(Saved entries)
########

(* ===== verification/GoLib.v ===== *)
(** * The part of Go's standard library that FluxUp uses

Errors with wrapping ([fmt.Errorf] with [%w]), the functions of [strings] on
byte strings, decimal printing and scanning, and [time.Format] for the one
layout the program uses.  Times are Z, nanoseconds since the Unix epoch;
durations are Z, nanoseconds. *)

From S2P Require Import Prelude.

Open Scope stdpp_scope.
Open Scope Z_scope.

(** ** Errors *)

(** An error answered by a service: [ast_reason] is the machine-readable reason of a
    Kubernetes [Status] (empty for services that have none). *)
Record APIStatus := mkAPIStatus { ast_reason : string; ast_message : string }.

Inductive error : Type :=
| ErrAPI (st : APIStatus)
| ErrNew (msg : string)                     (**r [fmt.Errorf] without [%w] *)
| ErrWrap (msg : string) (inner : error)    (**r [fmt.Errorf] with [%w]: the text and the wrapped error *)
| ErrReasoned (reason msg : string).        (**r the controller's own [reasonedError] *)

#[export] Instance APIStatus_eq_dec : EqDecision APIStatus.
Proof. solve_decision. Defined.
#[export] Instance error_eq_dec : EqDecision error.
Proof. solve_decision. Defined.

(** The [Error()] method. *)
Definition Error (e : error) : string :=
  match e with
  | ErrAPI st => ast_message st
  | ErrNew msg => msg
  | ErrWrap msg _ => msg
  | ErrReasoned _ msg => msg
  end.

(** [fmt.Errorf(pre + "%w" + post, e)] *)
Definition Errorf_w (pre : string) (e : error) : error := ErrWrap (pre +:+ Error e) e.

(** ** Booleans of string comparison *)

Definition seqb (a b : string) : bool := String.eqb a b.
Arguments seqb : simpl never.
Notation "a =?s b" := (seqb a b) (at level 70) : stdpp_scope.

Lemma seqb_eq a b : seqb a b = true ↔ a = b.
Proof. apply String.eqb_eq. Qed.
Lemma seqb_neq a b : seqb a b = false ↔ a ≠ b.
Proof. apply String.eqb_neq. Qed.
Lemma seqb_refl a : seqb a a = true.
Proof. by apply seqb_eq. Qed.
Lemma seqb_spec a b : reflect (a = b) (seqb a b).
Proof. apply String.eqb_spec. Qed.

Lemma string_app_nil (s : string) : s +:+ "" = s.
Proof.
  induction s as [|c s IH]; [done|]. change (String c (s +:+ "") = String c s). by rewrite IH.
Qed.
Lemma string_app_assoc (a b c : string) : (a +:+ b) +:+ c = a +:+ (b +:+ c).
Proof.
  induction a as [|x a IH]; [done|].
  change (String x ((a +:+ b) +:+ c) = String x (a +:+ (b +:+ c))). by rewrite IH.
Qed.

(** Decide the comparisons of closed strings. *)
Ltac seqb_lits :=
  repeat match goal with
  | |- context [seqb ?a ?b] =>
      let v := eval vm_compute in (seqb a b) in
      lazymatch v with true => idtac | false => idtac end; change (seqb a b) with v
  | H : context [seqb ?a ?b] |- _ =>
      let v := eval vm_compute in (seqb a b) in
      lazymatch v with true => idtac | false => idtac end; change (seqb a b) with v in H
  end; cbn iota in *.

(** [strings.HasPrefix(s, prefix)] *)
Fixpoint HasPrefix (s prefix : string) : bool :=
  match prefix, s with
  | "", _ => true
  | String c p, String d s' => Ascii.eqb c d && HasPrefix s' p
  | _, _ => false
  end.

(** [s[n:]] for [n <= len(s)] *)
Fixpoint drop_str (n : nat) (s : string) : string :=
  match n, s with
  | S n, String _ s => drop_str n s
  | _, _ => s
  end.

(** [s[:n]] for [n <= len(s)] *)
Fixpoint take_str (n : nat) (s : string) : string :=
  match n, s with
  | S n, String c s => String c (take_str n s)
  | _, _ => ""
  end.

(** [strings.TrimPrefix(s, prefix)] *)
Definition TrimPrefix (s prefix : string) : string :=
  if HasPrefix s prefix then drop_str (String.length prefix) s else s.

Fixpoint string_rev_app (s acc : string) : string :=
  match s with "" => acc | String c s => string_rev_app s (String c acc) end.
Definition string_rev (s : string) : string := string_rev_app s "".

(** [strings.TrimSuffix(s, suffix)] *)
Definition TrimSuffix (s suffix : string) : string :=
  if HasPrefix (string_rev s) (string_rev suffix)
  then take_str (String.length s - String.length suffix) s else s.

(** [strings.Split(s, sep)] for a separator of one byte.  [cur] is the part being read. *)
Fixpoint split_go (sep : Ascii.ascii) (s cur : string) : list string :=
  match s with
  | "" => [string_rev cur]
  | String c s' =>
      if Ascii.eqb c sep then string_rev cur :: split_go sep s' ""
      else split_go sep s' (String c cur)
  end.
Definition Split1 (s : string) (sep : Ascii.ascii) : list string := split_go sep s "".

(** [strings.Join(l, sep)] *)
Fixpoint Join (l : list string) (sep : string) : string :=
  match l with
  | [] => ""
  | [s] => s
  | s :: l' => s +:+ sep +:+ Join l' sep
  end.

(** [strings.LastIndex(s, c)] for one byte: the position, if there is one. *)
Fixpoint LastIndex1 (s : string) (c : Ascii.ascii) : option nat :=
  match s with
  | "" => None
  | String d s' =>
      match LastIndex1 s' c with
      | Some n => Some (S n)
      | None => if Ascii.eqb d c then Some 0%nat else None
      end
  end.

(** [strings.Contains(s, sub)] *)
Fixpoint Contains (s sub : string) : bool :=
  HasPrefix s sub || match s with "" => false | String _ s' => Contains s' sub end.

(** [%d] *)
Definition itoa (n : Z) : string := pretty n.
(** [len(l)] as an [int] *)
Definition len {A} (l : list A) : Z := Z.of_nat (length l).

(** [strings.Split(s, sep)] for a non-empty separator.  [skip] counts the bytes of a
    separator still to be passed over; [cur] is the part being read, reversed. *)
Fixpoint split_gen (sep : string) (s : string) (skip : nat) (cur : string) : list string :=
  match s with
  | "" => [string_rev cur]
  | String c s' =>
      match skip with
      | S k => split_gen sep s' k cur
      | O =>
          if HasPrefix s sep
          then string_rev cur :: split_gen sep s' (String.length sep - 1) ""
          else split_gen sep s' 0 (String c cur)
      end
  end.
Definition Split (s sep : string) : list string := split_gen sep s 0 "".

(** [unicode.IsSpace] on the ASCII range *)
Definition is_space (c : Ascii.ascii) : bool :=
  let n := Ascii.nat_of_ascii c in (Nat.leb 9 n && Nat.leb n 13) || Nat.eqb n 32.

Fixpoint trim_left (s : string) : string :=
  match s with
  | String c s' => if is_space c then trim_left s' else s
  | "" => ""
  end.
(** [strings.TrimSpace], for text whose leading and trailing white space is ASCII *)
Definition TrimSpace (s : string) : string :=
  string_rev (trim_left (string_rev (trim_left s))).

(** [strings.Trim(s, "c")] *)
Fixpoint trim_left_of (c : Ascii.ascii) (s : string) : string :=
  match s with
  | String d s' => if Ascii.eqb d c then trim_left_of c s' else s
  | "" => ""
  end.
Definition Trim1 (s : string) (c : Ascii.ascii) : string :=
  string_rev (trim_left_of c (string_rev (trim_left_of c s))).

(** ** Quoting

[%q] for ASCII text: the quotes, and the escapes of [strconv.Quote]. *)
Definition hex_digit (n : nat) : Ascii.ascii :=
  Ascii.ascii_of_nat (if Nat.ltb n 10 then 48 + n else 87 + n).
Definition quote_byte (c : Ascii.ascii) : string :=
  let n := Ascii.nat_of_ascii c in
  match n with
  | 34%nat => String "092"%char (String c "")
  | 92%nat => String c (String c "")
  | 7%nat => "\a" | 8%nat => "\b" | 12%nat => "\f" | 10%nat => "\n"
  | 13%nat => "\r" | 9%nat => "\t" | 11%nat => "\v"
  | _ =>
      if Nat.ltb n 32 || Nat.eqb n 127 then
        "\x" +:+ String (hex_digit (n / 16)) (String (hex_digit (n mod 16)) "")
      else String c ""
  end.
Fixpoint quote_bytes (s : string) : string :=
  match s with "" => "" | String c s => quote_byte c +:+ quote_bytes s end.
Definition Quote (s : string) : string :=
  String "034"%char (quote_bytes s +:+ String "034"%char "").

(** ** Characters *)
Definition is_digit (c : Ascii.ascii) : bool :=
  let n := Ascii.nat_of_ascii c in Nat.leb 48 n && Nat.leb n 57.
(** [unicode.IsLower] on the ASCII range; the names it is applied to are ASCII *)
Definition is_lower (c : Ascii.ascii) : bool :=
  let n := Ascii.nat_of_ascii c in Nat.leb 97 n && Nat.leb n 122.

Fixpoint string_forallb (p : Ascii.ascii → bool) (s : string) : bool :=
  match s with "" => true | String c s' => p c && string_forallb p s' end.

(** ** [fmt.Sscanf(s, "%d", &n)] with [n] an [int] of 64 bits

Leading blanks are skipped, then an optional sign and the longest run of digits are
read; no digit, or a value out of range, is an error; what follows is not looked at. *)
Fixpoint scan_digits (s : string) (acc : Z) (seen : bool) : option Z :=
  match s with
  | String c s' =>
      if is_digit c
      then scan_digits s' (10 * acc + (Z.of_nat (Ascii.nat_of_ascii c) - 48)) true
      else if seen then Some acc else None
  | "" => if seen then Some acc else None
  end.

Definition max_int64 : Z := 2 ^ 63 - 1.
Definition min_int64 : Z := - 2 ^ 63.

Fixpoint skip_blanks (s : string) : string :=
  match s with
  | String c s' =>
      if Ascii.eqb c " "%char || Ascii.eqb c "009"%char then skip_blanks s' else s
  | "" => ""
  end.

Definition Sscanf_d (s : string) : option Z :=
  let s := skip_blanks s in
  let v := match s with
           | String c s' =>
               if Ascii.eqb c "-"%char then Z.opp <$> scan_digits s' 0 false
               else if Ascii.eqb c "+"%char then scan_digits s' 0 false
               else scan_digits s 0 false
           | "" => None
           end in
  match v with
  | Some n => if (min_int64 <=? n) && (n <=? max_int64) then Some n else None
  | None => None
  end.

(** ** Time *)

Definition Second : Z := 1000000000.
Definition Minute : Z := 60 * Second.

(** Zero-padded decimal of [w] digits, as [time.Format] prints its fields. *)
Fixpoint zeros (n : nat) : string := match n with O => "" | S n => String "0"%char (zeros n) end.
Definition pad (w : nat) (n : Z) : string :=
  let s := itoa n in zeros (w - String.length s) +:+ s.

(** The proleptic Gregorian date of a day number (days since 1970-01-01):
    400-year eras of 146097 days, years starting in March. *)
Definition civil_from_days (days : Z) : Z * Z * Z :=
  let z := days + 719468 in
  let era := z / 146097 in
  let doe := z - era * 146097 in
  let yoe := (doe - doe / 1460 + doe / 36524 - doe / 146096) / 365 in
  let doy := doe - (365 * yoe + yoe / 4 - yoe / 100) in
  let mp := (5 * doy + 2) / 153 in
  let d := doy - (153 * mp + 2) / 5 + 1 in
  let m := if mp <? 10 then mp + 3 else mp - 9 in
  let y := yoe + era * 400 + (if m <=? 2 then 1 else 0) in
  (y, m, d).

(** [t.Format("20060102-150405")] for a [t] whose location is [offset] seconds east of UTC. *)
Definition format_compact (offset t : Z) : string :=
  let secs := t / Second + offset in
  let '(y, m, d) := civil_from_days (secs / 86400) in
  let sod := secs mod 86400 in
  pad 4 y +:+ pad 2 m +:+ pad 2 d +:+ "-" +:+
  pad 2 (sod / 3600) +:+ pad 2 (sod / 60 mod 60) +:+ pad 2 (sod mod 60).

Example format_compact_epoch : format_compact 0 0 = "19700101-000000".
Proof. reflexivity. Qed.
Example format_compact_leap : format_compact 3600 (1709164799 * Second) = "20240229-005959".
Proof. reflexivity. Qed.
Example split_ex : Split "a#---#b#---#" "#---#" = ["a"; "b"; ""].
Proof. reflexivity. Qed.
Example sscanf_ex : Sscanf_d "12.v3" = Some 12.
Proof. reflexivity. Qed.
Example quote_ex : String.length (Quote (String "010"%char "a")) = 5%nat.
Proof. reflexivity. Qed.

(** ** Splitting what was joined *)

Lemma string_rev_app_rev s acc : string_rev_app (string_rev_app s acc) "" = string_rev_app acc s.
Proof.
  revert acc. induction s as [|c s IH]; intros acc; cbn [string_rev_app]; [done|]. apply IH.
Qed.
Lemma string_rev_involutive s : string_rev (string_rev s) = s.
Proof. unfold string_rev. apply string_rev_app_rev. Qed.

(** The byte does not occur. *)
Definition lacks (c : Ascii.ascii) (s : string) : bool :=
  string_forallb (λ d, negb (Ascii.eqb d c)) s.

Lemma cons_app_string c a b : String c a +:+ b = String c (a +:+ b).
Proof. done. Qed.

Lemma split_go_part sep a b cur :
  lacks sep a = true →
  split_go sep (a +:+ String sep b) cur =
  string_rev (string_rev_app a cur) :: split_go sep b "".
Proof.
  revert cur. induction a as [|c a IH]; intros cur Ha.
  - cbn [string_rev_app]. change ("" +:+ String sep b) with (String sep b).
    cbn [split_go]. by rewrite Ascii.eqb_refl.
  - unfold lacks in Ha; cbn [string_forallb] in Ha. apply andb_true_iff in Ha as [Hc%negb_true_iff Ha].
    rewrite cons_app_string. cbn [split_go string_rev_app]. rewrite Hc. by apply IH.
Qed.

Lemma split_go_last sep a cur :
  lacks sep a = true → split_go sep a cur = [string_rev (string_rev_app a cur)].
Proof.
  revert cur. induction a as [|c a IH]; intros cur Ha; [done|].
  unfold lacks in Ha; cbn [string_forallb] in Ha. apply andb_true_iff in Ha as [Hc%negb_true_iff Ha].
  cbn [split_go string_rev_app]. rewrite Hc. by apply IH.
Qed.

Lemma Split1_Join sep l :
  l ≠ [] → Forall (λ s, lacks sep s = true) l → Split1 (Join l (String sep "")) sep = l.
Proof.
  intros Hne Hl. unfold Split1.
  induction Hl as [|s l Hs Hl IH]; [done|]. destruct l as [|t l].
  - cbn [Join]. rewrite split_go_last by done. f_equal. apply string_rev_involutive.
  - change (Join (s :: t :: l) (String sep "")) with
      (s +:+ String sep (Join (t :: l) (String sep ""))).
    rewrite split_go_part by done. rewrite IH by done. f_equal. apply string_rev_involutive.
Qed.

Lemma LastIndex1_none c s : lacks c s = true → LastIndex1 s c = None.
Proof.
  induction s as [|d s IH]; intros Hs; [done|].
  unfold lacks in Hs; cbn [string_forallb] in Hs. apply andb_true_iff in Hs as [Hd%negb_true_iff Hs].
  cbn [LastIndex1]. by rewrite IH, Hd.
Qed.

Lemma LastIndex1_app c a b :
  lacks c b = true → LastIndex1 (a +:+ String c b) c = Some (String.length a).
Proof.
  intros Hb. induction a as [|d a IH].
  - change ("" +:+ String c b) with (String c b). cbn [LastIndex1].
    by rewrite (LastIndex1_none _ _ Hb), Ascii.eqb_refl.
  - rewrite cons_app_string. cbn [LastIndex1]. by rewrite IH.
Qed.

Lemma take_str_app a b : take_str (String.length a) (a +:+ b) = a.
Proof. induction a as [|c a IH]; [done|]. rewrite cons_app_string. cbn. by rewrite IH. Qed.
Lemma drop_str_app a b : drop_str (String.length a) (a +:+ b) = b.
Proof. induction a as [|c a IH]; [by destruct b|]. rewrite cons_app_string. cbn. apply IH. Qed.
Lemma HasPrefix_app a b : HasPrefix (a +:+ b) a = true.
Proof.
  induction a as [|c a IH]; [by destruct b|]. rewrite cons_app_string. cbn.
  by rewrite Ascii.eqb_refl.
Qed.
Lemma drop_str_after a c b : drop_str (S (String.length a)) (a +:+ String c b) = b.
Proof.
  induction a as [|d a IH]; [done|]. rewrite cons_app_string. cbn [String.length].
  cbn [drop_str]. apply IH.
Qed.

########

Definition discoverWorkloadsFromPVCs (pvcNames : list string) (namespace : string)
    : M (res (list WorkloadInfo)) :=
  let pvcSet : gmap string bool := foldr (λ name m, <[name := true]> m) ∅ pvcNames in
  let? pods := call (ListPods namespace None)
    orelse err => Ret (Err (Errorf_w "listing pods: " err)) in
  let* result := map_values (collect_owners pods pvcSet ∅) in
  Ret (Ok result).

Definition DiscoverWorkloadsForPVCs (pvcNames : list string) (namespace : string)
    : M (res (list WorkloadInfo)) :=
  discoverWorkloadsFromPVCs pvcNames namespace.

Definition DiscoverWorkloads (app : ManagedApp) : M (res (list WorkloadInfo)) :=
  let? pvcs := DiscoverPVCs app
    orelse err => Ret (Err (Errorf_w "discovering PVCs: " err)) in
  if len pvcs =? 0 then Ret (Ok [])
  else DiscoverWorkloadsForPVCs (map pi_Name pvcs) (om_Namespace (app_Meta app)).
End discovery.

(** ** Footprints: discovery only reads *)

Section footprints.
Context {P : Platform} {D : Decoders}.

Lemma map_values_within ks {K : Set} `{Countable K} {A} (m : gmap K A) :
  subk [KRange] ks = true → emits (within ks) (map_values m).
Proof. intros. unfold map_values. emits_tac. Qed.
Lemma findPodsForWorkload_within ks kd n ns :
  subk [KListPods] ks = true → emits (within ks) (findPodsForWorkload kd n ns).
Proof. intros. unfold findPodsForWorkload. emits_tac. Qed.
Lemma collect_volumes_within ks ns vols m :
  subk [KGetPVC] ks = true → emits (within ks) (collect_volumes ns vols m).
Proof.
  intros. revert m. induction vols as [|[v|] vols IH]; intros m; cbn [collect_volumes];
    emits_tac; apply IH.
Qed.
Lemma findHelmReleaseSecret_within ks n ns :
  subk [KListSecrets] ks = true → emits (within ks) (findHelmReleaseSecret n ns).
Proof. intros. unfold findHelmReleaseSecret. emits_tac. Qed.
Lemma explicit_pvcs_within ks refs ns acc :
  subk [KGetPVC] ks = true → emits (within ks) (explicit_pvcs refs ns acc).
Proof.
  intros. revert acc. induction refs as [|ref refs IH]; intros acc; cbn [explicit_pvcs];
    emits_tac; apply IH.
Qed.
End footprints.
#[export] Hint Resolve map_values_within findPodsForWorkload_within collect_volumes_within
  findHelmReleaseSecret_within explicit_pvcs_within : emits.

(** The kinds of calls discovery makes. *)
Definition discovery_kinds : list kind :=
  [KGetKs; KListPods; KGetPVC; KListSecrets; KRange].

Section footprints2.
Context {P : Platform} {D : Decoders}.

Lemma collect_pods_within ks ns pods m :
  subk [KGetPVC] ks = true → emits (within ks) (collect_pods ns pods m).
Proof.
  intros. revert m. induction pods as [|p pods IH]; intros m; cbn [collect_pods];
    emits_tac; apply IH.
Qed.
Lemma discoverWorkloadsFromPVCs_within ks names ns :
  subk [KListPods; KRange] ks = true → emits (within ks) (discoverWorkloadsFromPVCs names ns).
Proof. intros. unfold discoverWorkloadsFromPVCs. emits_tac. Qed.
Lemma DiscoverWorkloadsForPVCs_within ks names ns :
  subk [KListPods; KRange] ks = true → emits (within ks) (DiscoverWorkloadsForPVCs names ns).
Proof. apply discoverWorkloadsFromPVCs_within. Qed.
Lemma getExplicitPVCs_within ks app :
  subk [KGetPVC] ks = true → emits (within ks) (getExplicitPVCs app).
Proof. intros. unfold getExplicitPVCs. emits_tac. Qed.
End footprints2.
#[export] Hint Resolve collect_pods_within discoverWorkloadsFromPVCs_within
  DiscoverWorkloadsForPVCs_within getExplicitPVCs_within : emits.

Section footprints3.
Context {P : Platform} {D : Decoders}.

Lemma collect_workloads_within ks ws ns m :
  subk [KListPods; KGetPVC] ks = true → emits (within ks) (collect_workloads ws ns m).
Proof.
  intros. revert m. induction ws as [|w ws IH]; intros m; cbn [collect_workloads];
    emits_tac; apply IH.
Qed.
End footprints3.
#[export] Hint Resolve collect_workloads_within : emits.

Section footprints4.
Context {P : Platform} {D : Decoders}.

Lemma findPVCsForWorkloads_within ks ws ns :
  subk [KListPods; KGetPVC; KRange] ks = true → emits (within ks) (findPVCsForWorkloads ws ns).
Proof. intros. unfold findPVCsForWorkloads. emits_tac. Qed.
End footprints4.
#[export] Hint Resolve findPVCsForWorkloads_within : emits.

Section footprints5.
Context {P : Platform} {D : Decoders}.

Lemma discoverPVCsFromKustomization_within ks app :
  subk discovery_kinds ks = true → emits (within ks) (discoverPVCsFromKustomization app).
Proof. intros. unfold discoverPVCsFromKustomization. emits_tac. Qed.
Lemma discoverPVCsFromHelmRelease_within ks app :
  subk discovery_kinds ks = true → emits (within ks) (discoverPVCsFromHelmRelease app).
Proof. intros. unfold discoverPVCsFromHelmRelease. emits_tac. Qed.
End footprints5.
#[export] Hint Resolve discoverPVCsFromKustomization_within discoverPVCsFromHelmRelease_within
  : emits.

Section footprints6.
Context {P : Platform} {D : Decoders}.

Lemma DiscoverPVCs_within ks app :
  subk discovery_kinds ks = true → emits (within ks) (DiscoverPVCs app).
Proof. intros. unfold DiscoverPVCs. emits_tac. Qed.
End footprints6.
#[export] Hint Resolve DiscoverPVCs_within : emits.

########

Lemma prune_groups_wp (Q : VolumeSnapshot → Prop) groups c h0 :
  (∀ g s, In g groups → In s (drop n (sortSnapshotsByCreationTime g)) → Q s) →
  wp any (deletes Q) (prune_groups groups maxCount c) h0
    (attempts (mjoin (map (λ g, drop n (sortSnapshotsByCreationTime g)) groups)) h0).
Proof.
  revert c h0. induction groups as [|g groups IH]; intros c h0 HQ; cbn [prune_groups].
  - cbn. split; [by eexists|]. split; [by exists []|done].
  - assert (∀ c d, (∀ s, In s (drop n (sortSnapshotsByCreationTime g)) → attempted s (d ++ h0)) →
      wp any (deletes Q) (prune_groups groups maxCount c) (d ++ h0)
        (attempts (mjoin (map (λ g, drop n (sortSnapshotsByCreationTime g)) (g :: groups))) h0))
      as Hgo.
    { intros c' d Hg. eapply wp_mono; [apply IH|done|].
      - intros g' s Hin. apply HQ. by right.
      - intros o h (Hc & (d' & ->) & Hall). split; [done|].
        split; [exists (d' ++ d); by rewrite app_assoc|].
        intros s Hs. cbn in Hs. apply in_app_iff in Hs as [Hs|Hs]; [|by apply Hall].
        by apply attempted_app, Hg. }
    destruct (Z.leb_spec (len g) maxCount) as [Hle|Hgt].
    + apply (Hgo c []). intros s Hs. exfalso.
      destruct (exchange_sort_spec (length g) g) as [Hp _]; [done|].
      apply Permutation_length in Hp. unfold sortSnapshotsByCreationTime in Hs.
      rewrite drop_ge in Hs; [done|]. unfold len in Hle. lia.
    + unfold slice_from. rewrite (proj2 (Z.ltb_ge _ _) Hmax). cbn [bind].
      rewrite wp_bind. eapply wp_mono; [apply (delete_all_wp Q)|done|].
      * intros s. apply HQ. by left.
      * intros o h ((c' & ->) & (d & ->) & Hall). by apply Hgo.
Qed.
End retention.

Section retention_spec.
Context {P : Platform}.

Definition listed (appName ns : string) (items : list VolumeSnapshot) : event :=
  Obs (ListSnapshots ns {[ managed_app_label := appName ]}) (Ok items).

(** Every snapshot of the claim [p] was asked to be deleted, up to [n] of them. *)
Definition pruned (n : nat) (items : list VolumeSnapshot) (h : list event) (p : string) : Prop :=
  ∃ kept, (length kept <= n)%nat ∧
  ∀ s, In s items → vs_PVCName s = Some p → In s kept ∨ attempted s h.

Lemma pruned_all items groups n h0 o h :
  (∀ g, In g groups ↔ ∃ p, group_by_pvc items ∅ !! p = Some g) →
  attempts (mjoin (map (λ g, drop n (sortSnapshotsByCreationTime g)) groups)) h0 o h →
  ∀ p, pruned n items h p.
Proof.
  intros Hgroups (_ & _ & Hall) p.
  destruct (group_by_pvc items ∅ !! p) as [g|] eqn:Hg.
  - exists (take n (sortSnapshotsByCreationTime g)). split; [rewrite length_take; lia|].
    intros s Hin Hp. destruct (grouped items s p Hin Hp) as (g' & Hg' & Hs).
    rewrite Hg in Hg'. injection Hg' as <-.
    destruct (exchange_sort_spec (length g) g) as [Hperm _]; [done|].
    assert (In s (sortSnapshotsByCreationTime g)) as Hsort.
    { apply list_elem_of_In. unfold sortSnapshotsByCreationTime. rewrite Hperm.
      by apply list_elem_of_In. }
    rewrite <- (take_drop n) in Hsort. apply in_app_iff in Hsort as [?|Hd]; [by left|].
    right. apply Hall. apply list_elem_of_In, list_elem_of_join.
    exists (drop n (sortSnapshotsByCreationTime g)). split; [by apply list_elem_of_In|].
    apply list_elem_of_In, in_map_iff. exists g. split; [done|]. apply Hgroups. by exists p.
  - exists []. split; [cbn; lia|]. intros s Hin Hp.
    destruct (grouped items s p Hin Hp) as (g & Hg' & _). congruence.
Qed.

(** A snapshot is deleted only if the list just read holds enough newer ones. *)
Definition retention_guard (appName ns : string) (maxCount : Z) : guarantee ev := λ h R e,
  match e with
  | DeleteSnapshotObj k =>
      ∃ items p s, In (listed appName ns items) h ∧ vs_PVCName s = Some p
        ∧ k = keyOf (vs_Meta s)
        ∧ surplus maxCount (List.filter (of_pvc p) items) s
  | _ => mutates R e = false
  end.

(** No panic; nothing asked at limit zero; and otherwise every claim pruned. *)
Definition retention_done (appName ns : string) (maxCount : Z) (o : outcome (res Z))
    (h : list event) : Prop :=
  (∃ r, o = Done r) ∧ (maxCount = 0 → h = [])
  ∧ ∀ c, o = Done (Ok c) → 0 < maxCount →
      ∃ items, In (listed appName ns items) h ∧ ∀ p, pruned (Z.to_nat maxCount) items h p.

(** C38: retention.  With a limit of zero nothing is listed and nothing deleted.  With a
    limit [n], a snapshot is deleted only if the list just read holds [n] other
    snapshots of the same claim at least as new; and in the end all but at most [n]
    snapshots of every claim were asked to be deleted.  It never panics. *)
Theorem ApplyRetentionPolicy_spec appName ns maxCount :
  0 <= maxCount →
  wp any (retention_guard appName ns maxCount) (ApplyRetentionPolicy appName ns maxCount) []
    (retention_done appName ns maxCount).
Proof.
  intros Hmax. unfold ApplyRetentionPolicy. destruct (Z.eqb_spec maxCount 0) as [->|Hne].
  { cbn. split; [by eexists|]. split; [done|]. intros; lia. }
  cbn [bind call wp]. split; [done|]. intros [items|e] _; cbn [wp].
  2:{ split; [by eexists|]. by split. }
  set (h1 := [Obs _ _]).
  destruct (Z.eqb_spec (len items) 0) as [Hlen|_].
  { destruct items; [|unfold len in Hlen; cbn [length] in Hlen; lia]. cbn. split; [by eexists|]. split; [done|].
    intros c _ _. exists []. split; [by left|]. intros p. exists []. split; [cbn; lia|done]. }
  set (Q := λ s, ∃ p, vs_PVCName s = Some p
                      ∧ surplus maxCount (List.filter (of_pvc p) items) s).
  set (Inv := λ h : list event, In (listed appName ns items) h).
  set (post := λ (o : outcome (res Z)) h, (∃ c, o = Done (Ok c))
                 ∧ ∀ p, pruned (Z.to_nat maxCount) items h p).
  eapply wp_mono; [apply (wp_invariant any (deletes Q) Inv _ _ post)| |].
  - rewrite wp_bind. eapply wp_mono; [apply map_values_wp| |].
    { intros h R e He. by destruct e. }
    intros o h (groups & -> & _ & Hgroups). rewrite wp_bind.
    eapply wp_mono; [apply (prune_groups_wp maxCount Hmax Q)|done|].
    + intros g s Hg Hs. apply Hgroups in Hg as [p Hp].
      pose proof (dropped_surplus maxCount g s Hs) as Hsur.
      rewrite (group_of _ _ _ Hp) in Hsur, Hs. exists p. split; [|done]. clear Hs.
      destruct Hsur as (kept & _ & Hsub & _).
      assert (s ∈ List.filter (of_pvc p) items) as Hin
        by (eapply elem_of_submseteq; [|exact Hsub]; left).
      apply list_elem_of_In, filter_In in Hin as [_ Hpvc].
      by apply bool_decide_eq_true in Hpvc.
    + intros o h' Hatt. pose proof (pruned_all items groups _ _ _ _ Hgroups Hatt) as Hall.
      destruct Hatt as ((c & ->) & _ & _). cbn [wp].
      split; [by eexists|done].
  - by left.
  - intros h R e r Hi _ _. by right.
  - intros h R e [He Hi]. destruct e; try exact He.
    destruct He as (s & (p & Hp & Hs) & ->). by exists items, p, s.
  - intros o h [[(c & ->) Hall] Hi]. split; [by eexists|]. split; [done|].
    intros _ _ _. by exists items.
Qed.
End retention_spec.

########

* What to work on
Go to the line with "Definition retention_guard (appName" in the entries above and repeat every line from there through the line with "Definition retention_done (appName", exactly and with no other text.

* Response to this exercise
Definition retention_guard (appName ns : string) (maxCount : Z) : guarantee ev := λ h R e,
  match e with
  | DeleteSnapshotObj k =>
      ∃ items p s, In (listed appName ns items) h ∧ vs_PVCName s = Some p
        ∧ k = keyOf (vs_Meta s)
        ∧ surplus maxCount (List.filter (of_pvc p) items) s
  | _ => mutates R e = false
  end.

(** No panic; nothing asked at limit zero; and otherwise every claim pruned. *)
Definition retention_done (appName ns : string) (maxCount : Z) (o : outcome (res Z))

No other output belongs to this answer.